In Kansas, the CYSHCN program expanded their eligibility criteria to automatically qualify children in foster care who meet medical eligibility criteria. This has resulted in an increase in enrollment in the CYSHCN program and increased collaboration between the CYSHCN program and the foster system, including between KS-SHCN Care Coordinators and Foster Care Case Managers.

The Montana General Financial Assistance Program serves CYSHCN and children in foster care. Gap-filling funds from this program can be used to cover enabling services and treatments not covered by Medicaid or private insurance, such as home visiting, respite care, and specialized daycare or preschool. Title V CYSHCN program staff have conducted specific outreach efforts to ensure that foster families are aware of this benefit.

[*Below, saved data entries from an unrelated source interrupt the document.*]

(* ===== verification/SoftTimer.v ===== *)
(** * Soft timers

    The thread of src/rt-thread/src/timer.c that serves the soft timers:
    [rt_thread_timer_entry] and [rt_soft_timer_check], and the part of
    [rt_timer_start] that wakes it.  The thread is cut wherever interrupts are
    enabled, so that ticks, interrupt handlers and threads of a higher priority
    may run in between.  The timers are those of Timer.v; the state of a hard
    timer has no influence on the thread, except for the timer of the thread
    itself, which is the number of ticks it still sleeps (TimerSystem.v). *)

From Stdlib Require Import ZArith Lia.
From stdpp Require Import prelude functions list.
From S2P Require Import Prelude Kernel Timer.
Import Timer.
Open Scope Z_scope.
Open Scope c_scope.

Module SoftTimer.

(** Where the thread is:
    - [AtLoop]: before [rt_timer_list_next_timeout];
    - [AtSuspend]: before [rt_thread_suspend];
    - [AtTick]: before [rt_tick_get], with [next_timeout];
    - [AtDelay]: before [rt_thread_delay];
    - [Suspended]: suspended, with the ticks left when it is in
      [rt_thread_delay];
    - [AtCheck]: before a round of the loop of [rt_soft_timer_check];
    - [InFunc]: in the timeout function of a timer, with what it still does. *)
Inductive tpc :=
| AtLoop
| AtSuspend
| AtTick (next_timeout : Z)
| AtDelay (n : Z)
| Suspended (left : option Z)
| AtCheck
| InFunc (t : timer_id) (todo : list cmd).

(** [busy]: [soft_timer_status == RT_SOFT_TIMER_BUSY]. *)
Record soft_sys := mk_soft {
  base : timers;
  pc : tpc;
  busy : bool
}.

Abbreviation W := (M soft_sys).

Definition on_base {A} (m : T A) : W A :=
  fun s => match m s.(base) with
           | Some (a, b) => Some (a, mk_soft b s.(pc) s.(busy))
           | None => None
           end.
Definition goto (p : tpc) : W unit := modify (fun s => mk_soft s.(base) p s.(busy)).
Definition set_busy (b : bool) : W unit := modify (fun s => mk_soft s.(base) s.(pc) b).

Definition is_suspended (p : tpc) : bool := match p with Suspended _ => true | _ => false end.

(** [rt_timer_start] with the test for the timer thread at its end. *)
Definition soft_timer_start (t : timer_id) : W Z :=
  r <- on_base (rt_timer_start t) ;;
  x <- on_base (get_tm t) ;;
  s <- gets id ;;
  when (x.(soft) && negb s.(busy) && is_suspended s.(pc)) (goto AtCheck) ;;;
  ret r.

(** A timer operation of a timeout function. *)
Definition soft_cmd (c : cmd) : W unit :=
  match c with
  | CStart t n => on_base (rt_timer_set_time t n) ;;; soft_timer_start t ;;; ret tt
  | CStop t => on_base (rt_timer_stop t) ;;; ret tt
  end.

Section thread.
Variable timeout_func : timer_id -> list cmd.

(** From the test of the loop of [rt_soft_timer_check] to the call of a timeout
    function. *)
Definition soft_check : W unit :=
  l <- on_base (gets rt_soft_timer_list) ;;
  match l with
  | [] => goto AtLoop
  | t :: _ =>
      current_tick <- on_base (gets rt_tick) ;;
      x <- on_base (get_tm t) ;;
      if u32 (current_tick - x.(timeout_tick)) <? RT_TICK_MAX / 2 then
        on_base (_rt_timer_remove t) ;;;
        when (negb x.(periodic)) (on_base (set_tm (with_active false) t)) ;;;
        on_base (modify (fun s => put_temp (t :: s.(temp_list)) s)) ;;;
        set_busy true ;;;
        on_base (modify (log_call t)) ;;;
        goto (InFunc t (timeout_func t))
      else goto AtLoop
  end.

(** From the return of the timeout function to the next round. *)
Definition soft_return (t : timer_id) : W unit :=
  set_busy false ;;;
  goto AtCheck ;;;
  l <- on_base (gets temp_list) ;;
  match l with
  | [] => ret tt
  | _ =>
      on_base (modify (fun s => put_temp (without t s.(temp_list)) s)) ;;;
      x <- on_base (get_tm t) ;;
      when (x.(periodic) && x.(activated))
        (on_base (set_tm (with_active false) t) ;;; soft_timer_start t ;;; ret tt)
  end.

(** The next piece of the thread; a suspended thread does not run. *)
Definition rt_thread_timer_entry : W unit :=
  p <- gets pc ;;
  match p with
  | AtLoop =>
      next_timeout <- on_base (gets (fun s =>
        match s.(rt_soft_timer_list) with t :: _ => timeout_tick (s.(tm) t) | [] => RT_TICK_MAX end)) ;;
      if next_timeout =? RT_TICK_MAX then goto AtSuspend else goto (AtTick next_timeout)
  | AtSuspend => goto (Suspended None)
  | AtTick next_timeout =>
      current_tick <- on_base (gets rt_tick) ;;
      let d := u32 (next_timeout - current_tick) in
      if d <? RT_TICK_MAX / 2 then goto (AtDelay d) else goto AtCheck
  | AtDelay n => goto (Suspended (Some n))
  | Suspended _ => undefined
  | AtCheck => soft_check
  | InFunc t (c :: todo) => soft_cmd c ;;; goto (InFunc t todo)
  | InFunc t [] => soft_return t
  end.

End thread.

(** The tick: the counter, and the timer of the thread. *)
Definition soft_tick : W unit :=
  on_base (modify (fun s => put_tick (u32 (s.(rt_tick) + 1)) s)) ;;;
  p <- gets pc ;;
  match p with
  | Suspended (Some n) => if n <=? 1 then goto AtCheck else goto (Suspended (Some (n - 1)))
  | _ => ret tt
  end.

End SoftTimer.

Facilitating Access to Services for Children and Youth in Foster Care

The CSHCN program in Utah operates Fostering Healthy Children, which aims to “facilitate and advocate for excellence in medical, dental, mental health, and overall wellbeing for children in Utah’s foster care system” (Utah Children with Special Health Care Needs Program). Nurses from Utah Department of Health and Human Services collaborate with caseworkers from the Division of Child and Family Services to coordinate medical, dental, and other care for children involved in the foster care system.

In New Hampshire, Title V CYSHCN coordinators work closely with the child welfare organizations to provide services to children and youth in foster care and those who are in the care of relatives. The Title V CYSHCN program leads a quarterly “Learning Exchange” to share information across other state agencies that serve children and families. This encourages collaboration and increased awareness of services that are available.

Colorado’s Title V CYSHCN program is a voting member of the Colorado Medicaid’s Program Improvement Advisory Committee. Through this role, the Title V CYSHCN program has fostered relationships with Colorado’s Regional Accountable Entities (RAEs), which are responsible for coordinating care for Medicaid enrollees in the state. The RAEs each identified children and youth in foster care as a key population they would like to serve better. The Title V CYSHCN program had collaborated with the Court Appointed Advocates for Children (CASA) in the state to better understand the needs and barriers faced by families, children, and foster caregivers involved in the child welfare system. The Title V CYSHCN program is exploring mechanisms to build cross-sector partnership between CASA and the RAEs to increase access to intervention for children and youth in foster care.